То не был ада дух ужасный,
– о нет! —
спешит добавить автор и ищет к нему нашего сочувствия. Демон, ни в чем определенном не провинившийся, имеет, однако, некоторую строптивость против неба; он иронизирует над другими ангелами, давая им эпитеты «бесстрастных»; он еще на небе невыгодно выделился между другими тем, что был «познанья жадным»; он и в раю испытывал, что ему чего-то недостает (впоследствии он говорит Тамаре:
Во дни блаженства мне в раю
Одной тебя недоставало);
наконец, он преисполнен громадною энергиею, глубоким знанием человеческих слабостей, от него пышет самыми огненными чувствами. И все это приближает его к нам.

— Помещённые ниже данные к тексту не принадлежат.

(** *** Validation *)

Definition present (r : CARFRecord) (field : string) : bool :=
  if bool_decide (field = "message_ref_id") then negb (bool_decide (MessageRefId r = ""))
  else if bool_decide (field = "timestamp") then negb (bool_decide (BuiltAt r = ""))
  else if bool_decide (field = "reporting_vasp") then negb (bool_decide (rec_TenantID r = ""))
  else if bool_decide (field = "reportable_user") then 0 <? Users r
  else if bool_decide (field = "transactions") then 0 <? rec_Transactions r
  else false.

Definition ValidateCARF (r : CARFRecord) (ps : PackSet) : list string :=
  omap (fun f => if present r f then None else Some ("missing required field: " +:+ f)) (CARFRequiredFields ps) ++
  (if contains (XML r) "<MessageType>CARF</MessageType>" then [] else ["MessageType must be CARF"]) ++
  (if negb (bool_decide (DocTypeIndic r = "OECD1")) && bool_decide (CorrOf r = "")
   then ["correction message missing CorrMessageRefId"] else []).

(** What a build draws from outside: two fresh identifiers, the time, and the
    orders of the engine's maps *)
Record BuildEnv := mkBuildEnv {
  idULID : string;
  refULID : string;
  buildNow : string;
  tradeOrder : list string;
  transferOrder : list string;
}.

Definition messageOf (env : BuildEnv) (tenant period docType corrOf : string) (rs : list UserReport) : CARFMessage :=
  mkMessage "urn:oecd:ties:carf:v1" "1.1"
    (mkSpec (TINHash tenant "carf-vasp-in") "NG" "NG" "CARF" ("NG-" +:+ refULID env)
       (period +:+ "-12-31") (buildNow env))
    (if bool_decide (docType = "OECD1") then None else Some (mkDocSpec docType corrOf))
    (mkVASP tenant (TINHash tenant "carf-vasp") "NG" rs).

Definition BuildCARFMessage (env : BuildEnv) (e : Engine) (ps : PackSet)
    (tenant period docType corrOf reason : string) : CARFRecord :=
  let '(users, txCount) := collect (tradeOrder env) (transferOrder env) tenant period e in
  let rs := sortedReports users in
  let xmlText := Header +:+ MarshalIndent (xml_message (messageOf env tenant period docType corrOf rs)) in
  let rec := mkRecord ("carf-" +:+ idULID env) ("NG-" +:+ refULID env) period tenant docType corrOf reason
               (Z.of_nat (length rs)) txCount (buildNow env) "built" xmlText [] in
  mkRecord (rec_ID rec) (MessageRefId rec) (Period rec) (rec_TenantID rec) (DocTypeIndic rec) (CorrOf rec)
    (CorrectionReason rec) (Users rec) (rec_Transactions rec) (BuiltAt rec) (rec_Status rec) (XML rec)
    (ValidateCARF rec ps).
End Build.

(** ** The registry of messages *)

Record CARFStore := mkStore { records : gmap string CARFRecord; carfLog : list CARFRecord }.

(** Replay: the last line of an id wins; lines without an id are skipped. *)
Definition replayRecord (m : gmap string CARFRecord) (r : CARFRecord) : gmap string CARFRecord :=
  if bool_decide (rec_ID r = "") then m else <[rec_ID r := r]> m.

(** On a directory whose log is [l] *)
Definition NewCARFStore (l : list CARFRecord) : CARFStore := mkStore (foldl replayRecord ∅ l) l.

Definition Add (written : bool) (r : CARFRecord) (cs : CARFStore) : CARFStore * bool :=
  if written then (mkStore (<[rec_ID r := r]> (records cs)) (carfLog cs ++ [r]), true) else (cs, false).

Definition GetRecord (id : string) (cs : CARFStore) : option CARFRecord := records cs !! id.

Definition by_built (a b : CARFRecord) : Prop := String.leb (BuiltAt a) (BuiltAt b) = true.
#[export] Instance by_built_dec a b : Decision (by_built a b).
Proof. unfold by_built. apply _. Defined.

(** [ids]: the order of the Go map *)
Definition List_ (ids : list string) (cs : CARFStore) : list CARFRecord :=
  merge_sort by_built (omap (fun id => records cs !! id) ids).

(** The handlers set the status of the record that the registry holds (they
    share the pointer) before they write it. *)
Definition mark (id st : string) (cs : CARFStore) : CARFStore :=
  mkStore (alter (set_status st) id (records cs)) (carfLog cs).

(** ** Handlers *)

Record Service := mkService {
  engine : Engine;
  packs : PackSet;
  gates : GateChecker;
  carf : CARFStore;
}.

Definition with_engine e s := mkService e (packs s) (gates s) (carf s).
Definition with_gates g s := mkService (engine s) (packs s) g (carf s).
Definition with_carf c s := mkService (engine s) (packs s) (gates s) c.

Section Handlers.
Context `{Crypto}.

(** A request is [None] when its body does not decode. *)
Definition handleIngestTrade (c : Clock) (method : string) (req : option Trade) (s : Service)
  : Service * response (option GainLossEntry) :=
  match req with
  | None => (s, Problem 400 "bad request")
  | Some t =>
      if bool_decide (t_UserHash t = "") then (s, Problem 422 "validation failed")
      else
        let '(e, r) := IngestTrade c t method (engine s) in
        (with_engine e s, match r with Err _ => Problem 422 "trade rejected" | Ok gl => JSON 201 gl end)
  end.

Definition handleIngestTransfer (c : Clock) (req : option Transfer) (s : Service)
  : Service * response (option GainLossEntry) :=
  match req with
  | None => (s, Problem 400 "bad request")
  | Some tr =>
      let '(e, r) := IngestTransfer c tr (engine s) in
      (with_engine e s, match r with Err _ => Problem 422 "transfer rejected" | Ok gl => JSON 201 gl end)
  end.

Definition handleAddFMV (c : Clock) (req : option FMVSnapshot) (s : Service) : Service * response string :=
  match req with
  | None => (s, Problem 400 "bad request")
  | Some snap =>
      if bool_decide (f_Asset snap = "") || (f_PriceKobo snap <=? 0) then (s, Problem 422 "validation failed")
      else (with_engine (AddFMV c snap (engine s)) s, JSON 201 (f_Asset snap))
  end.

Definition handleGetFMV (asset : string) (s : Service) : response FMVSnapshot :=
  match LatestFMV asset (engine s) with
  | Some snap => JSON 200 snap
  | None => Problem 404 "no snapshot"
  end.

Definition handleCostBasis (tenant user asset method : string) (s : Service) : response CostBasisReport :=
  JSON 200 (CostBasis tenant user asset (Str.or_default method "fifo") (engine s)).

Definition handleRingFence (req : option (string * string * string)) (s : Service) : response RingFenceResult :=
  match req with
  | None => Problem 400 "bad request"
  | Some (tenant, user, period) => JSON 200 (RingFence tenant user period (engine s))
  end.

Definition handleCARFBuild (env : BuildEnv) (written : bool) (req : option (string * string)) (s : Service)
  : Service * response CARFRecord :=
  match req with
  | None => (s, Problem 400 "bad request")
  | Some (tenant, period) =>
      let r := BuildCARFMessage env (engine s) (packs s) tenant period "OECD1" "" "" in
      let '(c, ok) := Add written r (carf s) in
      (with_carf c s, if ok then JSON 201 r else Problem 500 "persist failed")
  end.

Definition handleCARFGet (id : string) (s : Service) : response CARFRecord :=
  match GetRecord id (carf s) with
  | Some r => JSON 200 r
  | None => Problem 404 "not found"
  end.

Definition handleCARFXML (id : string) (s : Service) : response string :=
  match GetRecord id (carf s) with
  | Some r => JSON 200 (XML r)
  | None => Problem 404 "not found"
  end.

(** [reason] is empty when the body does not decode. *)
Definition handleCARFCorrect (env : BuildEnv) (written1 written2 : bool) (id reason : string) (s : Service)
  : Service * response CARFRecord :=
  match GetRecord id (carf s) with
  | None => (s, Problem 404 "not found")
  | Some orig =>
      if bool_decide (reason = "") then (s, Problem 422 "validation failed")
      else
        let r := BuildCARFMessage env (engine s) (packs s) (rec_TenantID orig) (Period orig)
                   "OECD2" (MessageRefId orig) reason in
        let c := mark id "superseded" (carf s) in
        let '(c, ok) := Add written1 (set_status "superseded" orig) c in
        if negb ok then (with_carf c s, Problem 500 "persist failed")
        else
          let '(c, ok) := Add written2 r c in
          (with_carf c s, if ok then JSON 201 r else Problem 500 "persist failed")
  end.

(** The three readings of the gates, each at its own moment; the last one is
    made only when the second gate is open. *)
Definition bothGates (env1 env2 env3 : GateEnv) (g : GateChecker) : GateChecker * bool :=
  let '(g, _) := Gates env1 g in
  let '(g, enabled) := Open env2 "carf.transmit_enabled" g in
  if enabled then Open env3 "carf.gate.changed" g else (g, false).

Definition handleCARFTransmit (env1 env2 env3 : GateEnv) (written : bool) (req : option string) (s : Service)
  : Service * response string :=
  match req with
  | None => (s, Problem 400 "bad request")
  | Some id =>
      match GetRecord id (carf s) with
      | None => (s, Problem 404 "not found")
      | Some r =>
          let '(g, open) := bothGates env1 env2 env3 (gates s) in
          let s := with_gates g s in
          if negb open then
            let c := mark id "refused" (carf s) in
            (with_carf (Add written (set_status "refused" r) c).1 s,
             Problem 423 "transmission refused: gate closed")
          else if negb (bool_decide (Validation r = [])) then (s, Problem 422 "message invalid")
          else
            let c := mark id "transmitted" (carf s) in
            let '(c, ok) := Add written (set_status "transmitted" r) c in
            (with_carf c s, if ok then JSON 200 (MessageRefId r) else Problem 500 "persist failed")
      end
  end.

Definition handleGates (env : GateEnv) (s : Service) : Service * response (gmap string GateState) :=
  let '(g, gs) := Gates env (gates s) in (with_gates g s, JSON 200 gs).

Definition hasRole (roles : list string) (role : string) : bool := bool_decide (role ∈ roles).

Definition handleGateFlip (roles : list string) (written : bool) (id : string) (req : option bool) (s : Service)
  : Service * response (string * bool) :=
  if negb (hasRole roles "admin") then (s, Problem 403 "forbidden")
  else match req with
       | None => (s, Problem 400 "bad request")
       | Some open =>
           match SetLocal written id open (gates s) with
           | None => (s, Problem 500 "flip failed")
           | Some g => (with_gates g s, JSON 200 (id, open))
           end
       end.

Definition handleDuties (req : option (list (string * any))) (s : Service) : response (list Duty) :=
  match req with
  | None => Problem 400 "bad request"
  | Some ctx => JSON 200 (DutiesFor ctx (packs s))
  end.

Definition handlePacks (s : Service) : response (list Pack) := JSON 200 (Loaded (packs s)).

(** *** The service as a transition system *)

Inductive carfOp :=
| reqTrade (c : Clock) (method : string) (t : option Trade)
| reqTransfer (c : Clock) (tr : option Transfer)
| reqFMV (c : Clock) (snap : option FMVSnapshot)
| reqBuild (env : BuildEnv) (written : bool) (req : option (string * string))
| reqCorrect (env : BuildEnv) (written1 written2 : bool) (id reason : string)
| reqTransmit (env1 env2 env3 : GateEnv) (written : bool) (id : option string)
| reqGates (env : GateEnv)
| reqFlip (roles : list string) (written : bool) (id : string) (open : option bool).

Definition carfStep (s : Service) (o : carfOp) : Service :=
  match o with
  | reqTrade c m t => (handleIngestTrade c m t s).1
  | reqTransfer c tr => (handleIngestTransfer c tr s).1
  | reqFMV c f => (handleAddFMV c f s).1
  | reqBuild env w r => (handleCARFBuild env w r s).1
  | reqCorrect env w1 w2 id reason => (handleCARFCorrect env w1 w2 id reason s).1
  | reqTransmit e1 e2 e3 w id => (handleCARFTransmit e1 e2 e3 w id s).1
  | reqGates env => (handleGates env s).1
  | reqFlip roles w id o => (handleGateFlip roles w id o s).1
  end.

(** The writes of the registry that a request needs *)
Definition writesOk (o : carfOp) : bool :=
  match o with
  | reqBuild _ w _ => w
  | reqCorrect _ w1 w2 _ _ => w1 && w2
  | reqTransmit _ _ _ w _ => w
  | _ => true
  end.

Definition newService (ps : PackSet) (f : option (gmap string bool)) : Service :=
  mkService (NewEngine []) ps (NewGateChecker f) (NewCARFStore []).
Definition carfRun (ps : PackSet) (f : option (gmap string bool)) (ops : list carfOp) : Service :=
  foldl carfStep (newService ps f) ops.
End Handlers.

Пролетая над Кавказом, над этой естественной ступенью для нисхождения с неба на землю, Демон пленяется Тамарой. Он сразу очаровался. Он
…позавидовал невольно
Неполной радости земной.
(Какой эпитет!)
В нем чувство вдруг заговорило
Родным когда-то языком, —
потому что на земле одна только любовь напоминает блаженство рая. Он не может быть злым, не может найти в уме коварных слов. Что делать?
Забыть! Забвенья не дал Бог,
Да он и не взял бы забвенья
для этой минуты высшего счастья. Можно ли сильнее, глубже сказать о прелести первых впечатлений любви!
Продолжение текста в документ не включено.